[Dataset entries]

--*--

(** One action of a job: what comes instead of it, or [None] when it has to wait.
    [now] is the clock it reads, that of the loop for posting. *)
Definition job_action (j : nat) (jb : Job) (a : action) (now : Z) (d : CommandDispatcher)
  : option (CommandDispatcher * list action) :=
  let id := job_id jb in
  match a with
  | AUpdate _ _ | ANotify _ _ | ACleanup _ => Some (updateCommandStatus a now d)
  | APost prio delay =>
      Some (alter_job j (λ jb, jb <| job_phase_of := Posted |>) d
              <| eventLoop ::= match delay with
                               | Some ms => loop_postDelayed ms prio j now
                               | None => loop_post prio j now
                               end |>, [])
  | ACheckTimeout =>
      if checkCommandTimeout id now d
      then Some (free_copy j d, task_failed id "Command execution timeout")
      else Some (d, [ALock; ACall])
  | ALock =>
      match cancelling d with
      | Some _ => None
      | None => Some (d <| readers ::= λ s, {[j]} ∪ s |>, [])
      end
  | ACall =>
      match commandHandlers d !! id with
      | None => Some (free_copy j d, task_failed id ("Command handler not found: " +:+ id))
      | Some handler =>
          let d := d <| calls ::= λ l, l ++ [Handled j (job_command jb)] |> in
          Some (d, match handler (job_command jb) with
                   | Returned v => [ARecord v]
                   | StdThrown what => task_failed id what
                   | OtherThrown => [AUnlock; AFinish Raised]
                   end)
      end
  | ARecord v => Some (recordCommandHistory id v d, [ANotify id v; AUpdate id COMPLETED; AFree; ACallback v])
  | AFree => Some (free_copy j d, [])
  | ACallback v =>
      match job_callback jb with
      | None => Some (d, [AUnlock; AFinish (Result (Ok v))])
      | Some callback =>
          let d := d <| calls ::= λ l, l ++ [CalledBack j (Ok v)] |> in
          Some (d, match callback (Ok v) with
                   | Returned _ => [AUnlock; AFinish (Result (Ok v))]
                   | StdThrown what => task_failed id what
                   | OtherThrown => [AUnlock; AFinish Raised]
                   end)
      end
  | AUnlock => Some (d <| readers ::= λ s, s ∖ {[j]} |>, [])
  | AFailed what =>
      match job_callback jb with
      | None => Some (d, [AFinish (Result (Throw what))])
      | Some callback =>
          let d := d <| calls ::= λ l, l ++ [CalledBack j (Throw what)] |> in
          Some (d, match callback (Throw what) with
                   | Returned _ => [AFinish (Result (Throw what))]
                   | _ => [AFinish Raised]
                   end)
      end
  | AFinish f => Some (finish j f d, [])
  end.

Definition job_step (j : nat) (now : Z) (d : CommandDispatcher) : CommandDispatcher :=
  match jobs d !! j with
  | Some jb =>
      match job_todo jb with
      | a :: rest =>
          match job_action j jb a now d with
          | Some (d, new) => set_todo j (new ++ rest) d
          | None => d
          end
      | [] => d
      end
  | None => d
  end.

(** The loop calls the task of a job. *)
Definition call_task (j : nat) (d : CommandDispatcher) : CommandDispatcher :=
  match jobs d !! j with
  | Some jb =>
      match job_phase_of jb with
      | Posted =>
          alter_job j (λ jb, jb <| job_phase_of := Started |> <| job_todo := [AUpdate (job_id jb) RUNNING; ACheckTimeout] |>) d
      | _ => d
      end
  | None => d
  end.

(** Steps of one job alone, with their clock readings. *)
Definition job_steps (j : nat) (clock : list Z) (d : CommandDispatcher) : CommandDispatcher :=
  foldl (λ d now, job_step j now d) d clock.

(** The caller makes the three steps of each dispatch one after the other. *)
Fixpoint batchDispatch (commands : list (string * V)) (prio : Z) (clock : nat → list Z) (d : CommandDispatcher)
  : CommandDispatcher * list nat :=
  match commands with
  | [] => (d, [])
  | (id, v) :: rest =>
      let '(d, j) := dispatch id v prio None None d in
      let '(d, js) := batchDispatch rest prio (λ n, clock (S n)) (job_steps j (clock 0%nat) d) in (d, j :: js)
  end.

(** [getResult]: what the caller gets once the future is set; [None] is
    bad_any_cast. *)
Definition getResult (cast : V → option T) (v : future_value) : option (result string T) :=
  match v with
  | Result (Ok v) => Ok <$> cast v
  | Result (Throw what) => Some (Throw what)
  | Raised => None
  end.
End dispatcher.


(** * Properties *)

Section properties.
Context {V T L : Type} (any_int : Z → V) `{LL : Loop L} `{HS : !HashIter string, HZ : !HashIter Z}.
Abbreviation Dispatcher := (CommandDispatcher (V := V) (L := L)).
Abbreviation Job := (Job (V := V)).
Abbreviation action := (action (V := V)).
Implicit Types d : Dispatcher.

(** ** Runs *)

Inductive dispatcher_op :=
| DRegister (cast : V → option T) (wrap : T → V) (id : string) (handler : T → outcome T) (undoHandler : option (T → outcome unit))
| DUnregister (id : string) | DSubscribe (id : string) | DUnsubscribe (id : string) (token : Z)
| DClearHistory | DClearCommandHistory (id : string) | DSetTimeout (id : string) (timeout : Z)
| DCancel (id : string) | DCancelStep (now : Z)
| DDispatch (id : string) (command : V) (prio : Z) (delay : option Z) (callback : option (result string V → outcome unit))
| DCall (j : nat) | DStep (j : nat) (now : Z).

(** A call that needs the lock exclusively waits until nobody holds it. *)
Definition exclusively (f : Dispatcher → Dispatcher) d : Dispatcher := if lock_free d then f d else d.
Definition dispatcher_step (o : dispatcher_op) d : Dispatcher :=
  match o with
  | DRegister cast wrap id handler u => exclusively (registerCommand cast wrap id handler u) d
  | DUnregister id => exclusively (unregisterCommand id) d
  | DSubscribe id => exclusively (λ d, (subscribe id d).1) d
  | DUnsubscribe id token => exclusively (unsubscribe id token) d
  | DClearHistory => exclusively clearHistory d
  | DClearCommandHistory id => exclusively (clearCommandHistory id) d
  | DSetTimeout id timeout => exclusively (setTimeout id timeout) d
  | DCancel id => cancelCommand id d
  | DCancelStep now => cancel_step any_int now d
  | DDispatch id v prio delay cb => (dispatch id v prio delay cb d).1
  | DCall j => call_task j d
  | DStep j now => job_step any_int j now d
  end.
Definition dispatcher_run (ops : list dispatcher_op) d : Dispatcher := foldl (λ d o, dispatcher_step o d) d ops.

(** ** What the threads have to do *)

Definition todos d : list (list action) := (job_todo <$> jobs d) ++ option_list (cancelling d).

(** A thread has set an end state of [id] and cleans up next. *)
Definition cleaning (id : string) (todo : list action) : Prop :=
  ∃ rest, todo = ACleanup id :: rest ∨ ∃ v, todo = ANotify id v :: ACleanup id :: rest.
(** A thread will clean up after [id]. *)
Definition owes (id : string) (todo : list action) : Prop :=
  ACleanup id ∈ todo ∨ ∃ s, terminal s = true ∧ AUpdate id s ∈ todo.

(** What an action puts in its place, as far as it matters here. *)
Definition follows (a : action) (new : list action) : Prop :=
  match a with
  | AUpdate id s => ∃ v, new = ANotify id v :: if terminal s then [ACleanup id] else []
  | ANotify _ _ | ACleanup _ => new = []
  | _ => True
  end.

Definition status_effect (a : action) (m : gmap string CommandStatus) : gmap string CommandStatus :=
  match a with AUpdate id s => <[id := s]> m | ACleanup id => delete id m | _ => m end.

Definition ends_cleaned (m : gmap string CommandStatus) (ts : list (list action)) : Prop :=
  ∀ id s, m !! id = Some s → terminal s = true → ∃ t, t ∈ ts ∧ cleaning id t.
Definition short_or_owed (h : gmap string (list V)) (ts : list (list action)) : Prop :=
  ∀ id l, h !! id = Some l → (length l ≤ 1)%nat ∨ ∃ t, t ∈ ts ∧ owes id t.

Lemma replaced {A} (l : list A) i (x y t : A) : l !! i = Some x → t ∈ l → t = x ∨ t ∈ <[i := y]> l.
Proof.
  intros Hi [k Hk]%list_elem_of_lookup. destruct (decide (k = i)) as [->|Hne]; [left; congruence|].
  right. apply list_elem_of_lookup. exists k. by rewrite list_lookup_insert_ne.
Qed.
Lemma replacing {A} (l : list A) i (x y : A) : l !! i = Some x → y ∈ <[i := y]> l.
Proof. intros Hi. apply list_elem_of_lookup. exists i. apply list_lookup_insert_eq. by eapply lookup_lt_Some. Qed.

(** A step of one thread, seen from all of them. *)
Lemma cleaned_step m ts i a rest new :
  ends_cleaned m ts → ts !! i = Some (a :: rest) → follows a new → ends_cleaned (status_effect a m) (<[i := new ++ rest]> ts).
Proof.
  intros Hm Hi Hf id s Hs Ht.
  assert (Hnew : cleaning id (new ++ rest) → ∃ t, t ∈ <[i := new ++ rest]> ts ∧ cleaning id t).
  { intros Hc. exists (new ++ rest). split; [by eapply replacing|done]. }
  assert (Hold : m !! id = Some s → (cleaning id (a :: rest) → cleaning id (new ++ rest)) →
    ∃ t, t ∈ <[i := new ++ rest]> ts ∧ cleaning id t).
  { intros Hms Hc. destruct (Hm id s Hms Ht) as (t & Hin & Hcl).
    destruct (replaced ts i _ (new ++ rest) t Hi Hin) as [->|]; [by apply Hnew, Hc|by exists t]. }
  destruct a; cbn [status_effect follows] in *; try (apply Hold; [done|]; intros (r & [[=]|(v' & [=])]); fail).
  - destruct Hf as [v ->]. apply lookup_insert_Some in Hs as [[-> ->]|[_ Hs]].
    + rewrite Ht in *. apply Hnew. exists rest. right. by exists v.
    + apply Hold; [done|]. intros (r & [[=]|(v' & [=])]).
  - subst new. apply Hold; [done|]. intros (r & [[=]|(v' & E)]). injection E as _ _ ->. exists r. by left.
  - subst new. apply lookup_delete_Some in Hs as [Hne Hs]. apply Hold; [done|]. intros (r & [E|(v' & [=])]). congruence.
Qed.

Lemma owed_step h h' ts i a rest new :
  short_or_owed h ts → ts !! i = Some (a :: rest) → follows a new →
  (∀ id l, h' !! id = Some l → (length l ≤ 1)%nat ∨ owes id new ∨ (h !! id = Some l ∧ a ≠ ACleanup id)) →
  short_or_owed h' (<[i := new ++ rest]> ts).
Proof.
  intros Hh Hi Hf Heff id l Hl. destruct (Heff id l Hl) as [?|[Ho|[Hl' Ha]]]; [by left|..].
  { right. exists (new ++ rest). split; [by eapply replacing|].
    destruct Ho as [?|(s & ? & ?)]; [left|right; exists s; split; [done|]]; apply elem_of_app; by left. }
  destruct (Hh id l Hl') as [?|(t & Hin & Ho)]; [by left|right].
  destruct (replaced ts i _ (new ++ rest) t Hi Hin) as [->|]; [|by exists t].
  exists (new ++ rest). split; [by eapply replacing|].
  destruct Ho as [[?|Hc]%elem_of_cons|(s & Hs & [E|Hu]%elem_of_cons)].
  - congruence.
  - left. apply elem_of_app. by right.
  - subst a. destruct Hf as [v ->]. left. rewrite Hs. cbn. right. by left.
  - right. exists s. split; [done|]. apply elem_of_app. by right.
Qed.

(** ** One job *)

Definition preparing (a : action) : bool := match a with AUpdate _ _ | ANotify _ _ | ACleanup _ => true | _ => false end.
(** The actions that lead to the end of the task, and the others. *)
Definition leads (a : action) : bool :=
  match a with ACheckTimeout | ACall | ARecord _ | ACallback _ | AFailed _ | AFinish _ => true | _ => false end.
Definition simple (a : action) : bool := match a with APost _ _ => false | _ => negb (leads a) end.
(** The actions that need the copy of the command, or free it. *)
Definition uses (a : action) : bool := match a with ACheckTimeout | ACall | ARecord _ | AFree => true | _ => false end.
Definition uses_in (todo : list action) : nat := length (filter (λ a, uses a = true) todo).

Lemma uses_app l1 l2 : uses_in (l1 ++ l2) = (uses_in l1 + uses_in l2)%nat.
Proof. unfold uses_in. by rewrite filter_app, length_app. Qed.
Lemma uses_cons a l : uses_in (a :: l) = ((if uses a then 1 else 0) + uses_in l)%nat.
Proof. unfold uses_in. rewrite filter_cons. destruct (uses a); cbn; done. Qed.
Lemma uses_preparing l : Forall (λ a, preparing a = true) l → uses_in l = 0%nat.
Proof. induction 1 as [|a l Ha _ IH]; [done|]. rewrite uses_cons, IH. by destruct a. Qed.

(** [copied]: the copy of the command is there. *)
Definition job_ok (copied : Prop) (jb : Job) : Prop :=
  match job_phase_of jb with
  | Preparing => job_future jb = None ∧ copied ∧
      ∃ pre prio delay, job_todo jb = pre ++ [APost prio delay] ∧ Forall (λ a, preparing a = true) pre
  | Posted => job_future jb = None ∧ copied ∧ job_todo jb = []
  | Started => job_future jb = None ∧ (uses_in (job_todo jb) ≤ 1)%nat ∧ (uses_in (job_todo jb) = 1%nat → copied) ∧
      ∃ pre a, job_todo jb = pre ++ [a] ∧ Forall (λ a, simple a = true) pre ∧ leads a = true
  | Finished => is_Some (job_future jb) ∧ job_todo jb = []
  end.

--*--

* **YOUR OBJECTIVE**
Precisely reproduce the lines of the entries, beginning at the first and ending at the one containing "if checkCommandTimeout id now d". Add nothing.

* **THE COMPLETED TASK**
(** One action of a job: what comes instead of it, or [None] when it has to wait.
    [now] is the clock it reads, that of the loop for posting. *)
Definition job_action (j : nat) (jb : Job) (a : action) (now : Z) (d : CommandDispatcher)
  : option (CommandDispatcher * list action) :=
  let id := job_id jb in
  match a with
  | AUpdate _ _ | ANotify _ _ | ACleanup _ => Some (updateCommandStatus a now d)
  | APost prio delay =>
      Some (alter_job j (λ jb, jb <| job_phase_of := Posted |>) d
              <| eventLoop ::= match delay with
                               | Some ms => loop_postDelayed ms prio j now
                               | None => loop_post prio j now
                               end |>, [])
  | ACheckTimeout =>
      if checkCommandTimeout id now d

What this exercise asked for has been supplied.